## Brief
Nothing in the records may be changed; reproduce all of them.

Stored data:
╔══

Lemma StronglySorted_entries {A B} (R : A -> A -> Prop) (R' : B -> B -> Prop)
  (g : A -> option B) (l : list A) :
  (forall a b x y, In a l -> In b l -> R a b -> g a = Some x -> g b = Some y -> R' x y) ->
  StronglySorted R l ->
  StronglySorted R'
    (flat_map (fun a => match g a with Some x => [x] | None => [] end) l).
Proof.
  intros HR H. induction H as [|a l Hs IH Hf]; simpl; [constructor|].
  assert (IH' : StronglySorted R'
                  (flat_map (fun a => match g a with Some x => [x] | None => [] end) l)).
  { apply IH. intros; eapply HR; eauto; now right. }
  destruct (g a) as [x|] eqn:Ga; simpl; [|exact IH'].
  constructor; [exact IH'|].
  apply Forall_forall. intros y Hy. apply in_flat_map in Hy.
  destruct Hy as (b & Hb & Hy).
  destruct (g b) as [y'|] eqn:Gb; [|contradiction].
  destruct Hy as [<-|[]].
  eapply (HR a b); eauto; [now left | now right |].
  rewrite Forall_forall in Hf. now apply Hf.
Qed.

Lemma or_num_some (q : Q) : Py.or_num (Some q) 0 == q.
Proof.
  unfold Py.or_num, Py.truthy_num.
  destruct (Qeq_bool q 0) eqn:E; simpl; [|reflexivity].
  apply Qeq_bool_iff in E. now rewrite E.
Qed.

Lemma entries_length {A B} (g : A -> option B) (l : list A) :
  (List.length (flat_map (fun a => match g a with Some x => [x] | None => [] end) l)
   <= List.length l)%nat.
Proof.
  induction l as [|a l IH]; simpl; [lia|].
  destruct (g a); simpl; lia.
Qed.

Lemma ranked_entry_some (db : Db) (app : Application) (e : RankedCandidate) :
  ranked_entry db app = Some e ->
  rc_application e = app /\
  rc_fit_score e = Py.or_num (fit_score app) 0 /\
  In (rc_candidate e) (candidates db) /\
  candidate_id_of (rc_candidate e) = application_candidate_id app.
Proof.
  unfold ranked_entry.
  destruct (find _ (candidates db)) as [c|] eqn:F; [|discriminate].
  intros [= <-]. simpl. apply find_some in F. destruct F as [Hin Heq].
  apply String.eqb_eq in Heq. auto.
Qed.

Lemma entries_applications (db : Db) (l : list Application) :
  map rc_application
    (flat_map (fun app => match ranked_entry db app with
                          | Some entry => [entry]
                          | None => []
                          end) l)
  = filter (candidate_exists db) l.
Proof.
  induction l as [|a l IH]; simpl; trivial.
  unfold candidate_exists at 1. unfold ranked_entry at 1.
  destruct (find _ (candidates db)); simpl; now rewrite IH.
Qed.

Lemma filter_all_true {A} (p : A -> bool) (l : list A) :
  (forall x, In x l -> p x = true) -> filter p l = l.
Proof.
  induction l as [|a l IH]; simpl; trivial.
  intro H. rewrite (H a (or_introl eq_refl)). f_equal. apply IH. auto.
Qed.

╚══

## Solution to the problem
Lemma StronglySorted_entries {A B} (R : A -> A -> Prop) (R' : B -> B -> Prop)
  (g : A -> option B) (l : list A) :
  (forall a b x y, In a l -> In b l -> R a b -> g a = Some x -> g b = Some y -> R' x y) ->
  StronglySorted R l ->
  StronglySorted R'
    (flat_map (fun a => match g a with Some x => [x] | None => [] end) l).
Proof.
  intros HR H. induction H as [|a l Hs IH Hf]; simpl; [constructor|].
  assert (IH' : StronglySorted R'
                  (flat_map (fun a => match g a with Some x => [x] | None => [] end) l)).
  { apply IH. intros; eapply HR; eauto; now right. }
  destruct (g a) as [x|] eqn:Ga; simpl; [|exact IH'].
  constructor; [exact IH'|].
  apply Forall_forall. intros y Hy. apply in_flat_map in Hy.
  destruct Hy as (b & Hb & Hy).
  destruct (g b) as [y'|] eqn:Gb; [|contradiction].
  destruct Hy as [<-|[]].
  eapply (HR a b); eauto; [now left | now right |].
  rewrite Forall_forall in Hf. now apply Hf.
Qed.

Lemma or_num_some (q : Q) : Py.or_num (Some q) 0 == q.
Proof.
  unfold Py.or_num, Py.truthy_num.
  destruct (Qeq_bool q 0) eqn:E; simpl; [|reflexivity].
  apply Qeq_bool_iff in E. now rewrite E.
Qed.

Lemma entries_length {A B} (g : A -> option B) (l : list A) :
  (List.length (flat_map (fun a => match g a with Some x => [x] | None => [] end) l)
   <= List.length l)%nat.
Proof.
  induction l as [|a l IH]; simpl; [lia|].
  destruct (g a); simpl; lia.
Qed.

Lemma ranked_entry_some (db : Db) (app : Application) (e : RankedCandidate) :
  ranked_entry db app = Some e ->
  rc_application e = app /\
  rc_fit_score e = Py.or_num (fit_score app) 0 /\
  In (rc_candidate e) (candidates db) /\
  candidate_id_of (rc_candidate e) = application_candidate_id app.
Proof.
  unfold ranked_entry.
  destruct (find _ (candidates db)) as [c|] eqn:F; [|discriminate].
  intros [= <-]. simpl. apply find_some in F. destruct F as [Hin Heq].
  apply String.eqb_eq in Heq. auto.
Qed.

Lemma entries_applications (db : Db) (l : list Application) :
  map rc_application
    (flat_map (fun app => match ranked_entry db app with
                          | Some entry => [entry]
                          | None => []
                          end) l)
  = filter (candidate_exists db) l.
Proof.
  induction l as [|a l IH]; simpl; trivial.
  unfold candidate_exists at 1. unfold ranked_entry at 1.
  destruct (find _ (candidates db)); simpl; now rewrite IH.
Qed.

Lemma filter_all_true {A} (p : A -> bool) (l : list A) :
  (forall x, In x l -> p x = true) -> filter p l = l.
Proof.
  induction l as [|a l IH]; simpl; trivial.
  intro H. rewrite (H a (or_introl eq_refl)). f_equal. apply IH. auto.
Qed.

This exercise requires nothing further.